Terwijl transetnische en internationale geadopteerden* (TRIA’s) zich bij adoptie meestal snel met de (witte) cultuur van hun adoptieouders identificeren, voelen velen na verloop van tijd de behoefte om hun geboortecultuur te herontdekken en terug te winnen. Gangbare terminologie schiet tekort om dit proces te beschrijven. Baden et al. van deze Amerikaanse studie (2012) introduceren daarom een nieuwe term: “reculturatie”.

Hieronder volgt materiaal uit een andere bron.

(** * memcache-helper: a TTL cache over node-cache with JSON-encoded keys and values

    The repository holds three variants of one class that wraps a
    node-cache store: keys and values go through [JSON.stringify] on the
    way in and through [unstringify] on the way out, and the store's
    notifications are forwarded decoded.  The development embeds the
    canonical variant (src/unnamed/part_001, with event forwarding and
    [exists]) and the variant of src/src/index.ts, whose [unstringify]
    calls itself, and proves the properties the specification states
    about them.

    Layout:
    - [Json]: JavaScript values, [JSON.stringify] and [JSON.parse];
    - the class: its state, the store it delegates to, its methods,
      generic in the private method [unstringify] (Section [Class]), and
      the two instances [Canonical] and [IndexTs];
    - well-formed stores and the snapshot of the specification;
    - [JsonFacts], [ClassFacts]: the lemmas;
    - the properties of the specification, and their instances at
      concrete inputs. *)

From Stdlib Require Import ZArith String Ascii List Lia Decimal DecimalString DecimalFacts DecimalPos DecimalZ.
From stdpp Require Import gmap strings list fin_maps.

Set Warnings "-register-all".

Local Open Scope string_scope.
Local Open Scope list_scope.
Local Open Scope Z_scope.

(* ===================================================================== *)
(** ** JavaScript values and the JSON codec *)
(* ===================================================================== *)

Module Json.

Tegen de tijd dat ze in hun latere kindertijd komen, identificeren de meeste TRIA’s zich met de cultuur van hun adoptieouders. Na verloop van tijd kan de tegenstrijdigheid die ze ervaren tussen hun fysieke verschijning en hun culturele affiliatie toenemen, wat kan leiden tot pogingen om deze tegenstrijdigheid op te lossen. Volgens de auteurs van deze studie gaan alle TRIA’s uiteindelijk, in verschillende mate, hun geboortecultuur die verloren ging of opgeofferd werd toen ze internationaal en over etnische grenzen heen werden geplaatst, proberen terug te winnen of opnieuw aan te nemen.
Ze merken op dat er voor dit uniek proces van culturele ontwikkeling, dat verschilt van dat van niet-geadopteerden, nog geen geschikte terminologie bestaat. Ze identificeren verschillende termen die enig nut hebben in dit opzicht, maar elke term heeft zijn beperkingen.

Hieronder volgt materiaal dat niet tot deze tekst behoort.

(** A locale for the examples: both formats leave the text as it is. *)
Definition plainLocale : Locale :=
  {| fixed4 := fun s => s; upTo4 := fun s => s |}.

(** The healthy endpoint, with a reverse record for every address. *)
Definition namedEnv : Env :=
  {| isAddress := looksLikeAddress;
     getAddress := checksumOrThrow;
     formatEther := fun _ => Ok (lit "1.5");
     formatUnits := fun _ _ => Ok (lit "1.000000");
     newContract := fun _ => Ok tt;
     resolveName := fun _ => Ok (Some sampleWallet);
     lookupAddress := fun _ => Ok (Some (lit "vitalik.eth"));
     getBalance := fun _ => Ok 1500000000000000000%Z;
     balanceOf := fun _ _ => Ok 1000000%Z;
     decimals := fun _ => Ok 6%Z;
     symbol := fun _ => Ok (lit "USDT") |}.

(** An endpoint that resolves names and balances but rejects every read
    of a token contract. *)
Definition offlineTokensEnv : Env :=
  {| isAddress := looksLikeAddress;
     getAddress := checksumOrThrow;
     formatEther := fun _ => Ok (lit "1.5");
     formatUnits := fun _ _ => Ok (lit "1.000000");
     newContract := fun _ => Ok tt;
     resolveName := fun _ => Ok (Some sampleWallet);
     lookupAddress := fun _ => Ok None;
     getBalance := fun _ => Ok 1500000000000000000%Z;
     balanceOf := fun _ _ => Throw (Error "Contract error");
     decimals := fun _ => Throw (Error "Contract error");
     symbol := fun _ => Throw (Error "Contract error") |}.

(** What [handleSubmit] does first on an input that is not blank, and the
    tail of a submission that went to the [catch] block. *)
Definition submitPrologue : list Event :=
  [PreventDefault; SetIsLoading true; SetError []; SetWalletInfo None;
   NewProvider].
Definition submitFailure (err : Thrown) : list Event :=
  [ConsoleError None err; SetError genericFailureMessage; SetIsLoading false].

(** A stored result fits the text of the input: the text is not blank,
    and when it is ENS-style the result is named after the trimmed text
    and has an address. *)
Definition resultFitsInput (st : AppState) (w : WalletInfo.t) : Prop :=
  forallb isWhiteSpace (walletInput st) = false
  /\ (isENSName (trim (walletInput st)) = true ->
      WalletInfo.ensName w = Some (trim (walletInput st))
      /\ WalletInfo.address w <> []).

(** What holds of the state between two handler runs. *)
Definition idleInvariant (st : AppState) : Prop :=
  isLoading st = false
  /\ (error st = [] \/ error st = emptyInputMessage
      \/ error st = genericFailureMessage)
  /\ (forall w,
         walletInfo st = Some w ->
         error st = [] /\ resultFitsInput st w).

(** ** The earlier revisions of the component

    [App.tsx] also holds two earlier revisions of [App]: the first one
    with a submit handler (line 523), and the one that added the token
    balances (line 87).  They keep the balance and the token list in
    state cells of their own, so their setters are new; the requests and
    the console output are the events of above. *)

Module Earlier.

(** The calls of the state setters of the earlier revisions. *)
Inductive Update : Type :=
| SetWalletAddress (v : jsstring)
| SetIsLoading (b : bool)
| SetError (msg : jsstring)
| SetBalance (b : jsstring)
| SetTokenBalances (l : list TokenBalance.t).

(** One step of a handler: an event of the component, or a setter call. *)
Definition Step : Type := (Event + Update)%type.

(** A handler computation: its steps in program order, and its end. *)
Definition H (A : Type) : Type := (list Step * result A)%type.

Definition steps {A} (h : H A) : list Step := fst h.
Definition ending {A} (h : H A) : result A := snd h.

(** A computation of the component, run inside a handler. *)
Definition run {A} (m : M A) : H A := (map inl (trace m), outcome m).

Definition update (u : Update) : H unit := ([inr u], Ok tt).

Definition andThen {A B} (h : H A) (k : A -> H B) : H B :=
  match h with
  | (t, Ok a) => let (t', r) := k a in (t ++ t', r)
  | (t, Throw e) => (t, Throw e)
  end.

(** [try { h } catch (e) { handler e }] *)
Definition catching {A} (h : H A) (handler : Thrown -> H A) : H A :=
  match h with
  | (t, Ok a) => (t, Ok a)
  | (t, Throw e) => let (t', r) := handler e in (t ++ t', r)
  end.

(** [try { h } finally { fin }] *)
Definition finallyDo {A} (h : H A) (fin : H unit) : H A :=
  let (t, r) := h in
  let (t', r') := fin in
  (t ++ t', match r' with
            | Ok _ => r
            | Throw e => Throw e
            end).

Declare Scope handler_scope.
Delimit Scope handler_scope with handler.
Notation "x <- c ;; k" := (andThen c (fun x => k))
  (at level 100, c at next level, right associativity) : handler_scope.
Notation "c ;; k" := (andThen c (fun _ => k))
  (at level 100, right associativity) : handler_scope.

(** The requests among the steps. *)
Fixpoint requests (t : list Step) : list RpcCall :=
  match t with
  | [] => []
  | inl (Rpc c) :: rest => c :: requests rest
  | _ :: rest => requests rest
  end.

(** The setter calls among the steps. *)
Fixpoint updates (t : list Step) : list Update :=
  match t with
  | [] => []
  | inr u :: rest => u :: updates rest
  | inl _ :: rest => updates rest
  end.

(** *** The revision with token balances, lines 87 to 155 *)

Module WithTokens.

(** The five [useState] cells, lines 89 to 93. *)
Record State := {
  walletAddress : jsstring;
  isLoading : bool;
  error : jsstring;
  balance : option jsstring;
  tokenBalances : list TokenBalance.t
}.

Definition validationMessage : jsstring :=
  lit "Please enter a valid ETH wallet address".
Definition failureMessage : jsstring :=
  lit "Failed to fetch balance. Please try again later".

(** [handleSubmit], line 115.  The two checks look at the trimmed text;
    the requests are made with [walletAddress] as it is. *)
Definition handleSubmit (env : Env) (st : State) : H unit :=
  (run (emit PreventDefault) ;;
   if falsy (trim (walletAddress st)) then
     update (SetError (lit "Please enter a wallet address"))
   else if negb (isAddress env (trim (walletAddress st))) then
     update (SetError validationMessage)
   else
     update (SetIsLoading true) ;;
     update (SetError []) ;;
     finallyDo
       (catching
          (run (emit NewProvider) ;;
           balance <- run (rpc (GetBalance (walletAddress st))
                             (getBalance env (walletAddress st))) ;;
           formatted <- run (lift (formatEther env balance)) ;;
           update (SetBalance formatted) ;;
           fetchedTokenBalances <-
             run (promiseAll
                    (map (fun token =>
                            getTokenBalance env (walletAddress st)
                              (tokenAddress token))
                       TOKENS)) ;;
           update (SetTokenBalances fetchedTokenBalances))
          (fun err =>
             run (emit (ConsoleError None err)) ;;
             update (SetError failureMessage)))
       (update (SetIsLoading false)))%handler.

Definition applyUpdate (st : State) (u : Update) : State :=
  match u with
  | SetWalletAddress v =>
      {| walletAddress := v; isLoading := isLoading st; error := error st;
         balance := balance st; tokenBalances := tokenBalances st |}
  | SetIsLoading b =>
      {| walletAddress := walletAddress st; isLoading := b; error := error st;
         balance := balance st; tokenBalances := tokenBalances st |}
  | SetError msg =>
      {| walletAddress := walletAddress st; isLoading := isLoading st;
         error := msg;
         balance := balance st; tokenBalances := tokenBalances st |}
  | SetBalance b =>
      {| walletAddress := walletAddress st; isLoading := isLoading st;
         error := error st;
         balance := Some b; tokenBalances := tokenBalances st |}
  | SetTokenBalances l =>
      {| walletAddress := walletAddress st; isLoading := isLoading st;
         error := error st;
         balance := balance st; tokenBalances := l |}
  end.

Definition stateAfter (st : State) (t : list Step) : State :=
  fold_left applyUpdate (updates t) st.

(** A state with a balance and a token list on display, and an address
    typed with a space before it. *)
Definition shown : State :=
  {| walletAddress := lit " " ++ sampleWallet;
     isLoading := false;
     error := [];
     balance := Some (lit "1.5");
     tokenBalances := [tokenFailure usdt] |}.

End WithTokens.

(** *** The first revision with a handler, lines 523 to 570 *)

Module Basic.

(** The four [useState] cells, lines 525 to 528. *)
Record State := {
  walletAddress : jsstring;
  isLoading : bool;
  error : jsstring;
  balance : option jsstring
}.

(** The format check of line 548, on the text as it is:
    [walletAddress.startsWith('0x')] and [walletAddress.length === 42]. *)
Definition wellFormed (walletAddress : jsstring) : bool :=
  startsWith walletAddress (lit "0x")
  && (List.length walletAddress =? 42)%nat.

(** [handleSubmit], line 538; its [catch] does not log. *)
Definition handleSubmit (env : Env) (st : State) : H unit :=
  (run (emit PreventDefault) ;;
   if falsy (trim (walletAddress st)) then
     update (SetError (lit "Please enter a wallet address"))
   else if negb (startsWith (walletAddress st) (lit "0x"))
           || negb (List.length (walletAddress st) =? 42)%nat then
     update (SetError (lit "Please enter a valid ETH wallet address"))
   else
     update (SetIsLoading true) ;;
     update (SetError []) ;;
     finallyDo
       (catching
          (run (emit NewProvider) ;;
           balance <- run (rpc (GetBalance (walletAddress st))
                             (getBalance env (walletAddress st))) ;;
           formatted <- run (lift (formatEther env balance)) ;;
           update (SetBalance formatted))
          (fun err => update (SetError (lit "Failed to fetch balance"))))
       (update (SetIsLoading false)))%handler.

End Basic.

End Earlier.

(** The head of a string is not white space (or the string is empty). *)
Definition noLeadingSpace (s : jsstring) : Prop :=
  match s with
  | [] => True
  | c :: _ => isWhiteSpace c = false
  end.

(** The console output of a trace. *)
Fixpoint consoleErrors (t : list Event) : list Thrown :=
  match t with
  | [] => []
  | ConsoleError _ err :: rest => err :: consoleErrors rest
  | _ :: rest => consoleErrors rest
  end.

(** ** Facts about strings *)

Section StringFacts.

Lemma startsWith_single (c : N) (s : jsstring) :
  startsWith s [c] = match s with
                     | [] => false
                     | b :: _ => (c =? b)%N
                     end.
Proof.
  destruct s as [|b t]; simpl; [reflexivity|].
  apply andb_true_r.
Qed.

Lemma includes_single (c : N) (s : jsstring) :
  includes s [c] = true <-> In c s.
Proof.
  induction s as [|b t IH].
  - simpl. split; [discriminate | tauto].
  - cbn [includes]. rewrite startsWith_single, orb_true_iff, IH, N.eqb_eq.
    simpl. split; intros [H|H]; auto.
Qed.

Lemma slice_prefix (s : jsstring) (n : nat) :
  slice s 0 (Some (Z.of_nat n)) = firstn n s.
Proof.
  unfold slice, relativeIndex.
  replace (0 <? 0)%Z with false by reflexivity.
  destruct (Z.of_nat n <? 0)%Z eqn:Hn; [apply Z.ltb_lt in Hn; lia|].
  rewrite (Z.min_l 0) by lia. simpl skipn.
  destruct (Nat.le_gt_cases n (List.length s)) as [Hle|Hgt].
  - f_equal. lia.
  - rewrite (firstn_all2 (n:=n)) by lia.
    apply firstn_all2. lia.
Qed.

Lemma slice_suffix (s : jsstring) (n : nat) :
  (0 < n)%nat ->
  slice s (- Z.of_nat n) None = skipn (List.length s - n) s.
Proof.
  intros Hpos. unfold slice, relativeIndex.
  destruct (- Z.of_nat n <? 0)%Z eqn:Hn; [|apply Z.ltb_ge in Hn; lia].
  replace (Z.to_nat (Z.max (Z.of_nat (List.length s) + - Z.of_nat n) 0))
    with (List.length s - n)%nat by lia.
  apply firstn_all2. rewrite length_skipn. lia.
Qed.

De auteurs stellen dat TRIA’s een proces doormaken dat verwant is aan de bovengenoemde processen, maar verschilt omdat ze moeten proberen zich een cultuur toe te eigenen die niet dezelfde is als de cultuur van hun adoptieouders en die ook niet dominant is in hun leefomgeving. Ze noemen dit proces “reculturatie”. Door reculturatie te definiëren hopen ze de plaats van TRIA’s in hun grotere etnische groep te legitimeren en tegelijk de status van de subgroep van geadopteerden te erkennen.
“Reculturatie” is het proces waarbij geadopteerden de eigen geboortecultuur terugwinnen.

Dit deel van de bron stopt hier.